• _MATERIAL SHOWN_

Lemma seek_loop_log r rs1 rs2 bs bss1 bss2 nonce rb : forall fuel rd pre torn,
  ok rd -> contents (file rd) = pre ++ mjoin bss1 ++ bs ++ mjoin bss2 ++ torn ->
  offset rd = zlen pre ->
  Forall2 (logged (encryption_key rd)) (rs1 ++ r :: rs2) (bss1 ++ bs :: bss2) ->
  length rs1 = length bss1 ->
  Forall (fun q => WalRecord.lsn q <> WalRecord.lsn r) rs1 ->
  zlen nonce = 12 -> WalRecord.to_bytes r (encryption_key rd) nonce = Ok rb ->
  (length rs1 < fuel)%nat ->
  seek_loop fuel nonce (WalRecord.lsn r) rd = Some (Ok (set_offset rd (zlen (pre ++ mjoin bss1)))).
Proof.
  revert bss1. induction rs1 as [|q rs1 IH]; intros [|b bss1] fuel rd pre torn Hok Hc Hoff Hl Hlen Hne Hn Hrb Hf;
    try done; (destruct fuel as [|fuel]; [simpl in Hf; lia|]); simpl in *;
    apply Forall2_cons_1 in Hl as [Hlr Hl].
  - rewrite (read_next_logged rd pre r bs (mjoin bss2 ++ torn)) by done.
    rewrite Z.eqb_refl. simpl. rewrite Hrb. simpl.
    destruct Hlr as (_ & ? & n' & Hn' & Hb).
    rewrite (zlen_to_bytes_nonce _ _ _ _ _ _ (eq_trans Hn (eq_sym Hn')) Hrb Hb).
    destruct Hok as [Hs Hbnd _]. rewrite Hc in Hs. rewrite app_nil_r.
    unfold set_offset; simpl. rewrite as_u_id by zlen_tac. do 3 f_equal. zlen_tac.
  - apply Forall_cons in Hne as [Hq Hne].
    rewrite (read_next_logged rd pre q b (mjoin bss1 ++ bs ++ mjoin bss2 ++ torn));
      [|done|by rewrite Hc, <- !app_assoc|done..].
    rewrite (proj2 (Z.eqb_neq _ _) Hq).
    rewrite (IH bss1 fuel _ (pre ++ b) torn); simpl; try done.
    + by rewrite <- !app_assoc.
    + apply set_offset_ok; [done|zlen_tac].
    + by rewrite Hc, <- !app_assoc.
    + by injection Hlen.
    + lia.
Qed.
Lemma open_read_all (f : F) key rs bss torn :
  contents f = mjoin bss ++ torn -> Forall2 (logged key) rs bss ->
  zlen torn < 31 -> zlen (contents f) < 2 ^ 63 ->
  exists rd rd', open (Ok f) key = Ok rd /\ read_all rd = Some (Ok (rs, rd')) /\
    offset rd' = zlen (mjoin bss).
Proof.
  intros Hc Hlog Htorn Hsize.
  eexists _, _. split; [unfold open; simpl; by rewrite get_size_ok|]. split.
  - unfold read_all. apply (read_all_loop_log rs bss _ [] _ [] torn); simpl; try done.
    pose proof (logged_len _ _ _ Hlog). unfold loop_fuel; simpl. rewrite Hc, zlen_app. unfold zlen in *. lia.
  - done.
Qed.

• _INSTRUCTIONS FOR THE TASK_
Please state how many lines in the records contain the word "simpl", and give only that number.

• _TASK SOLUTION_
7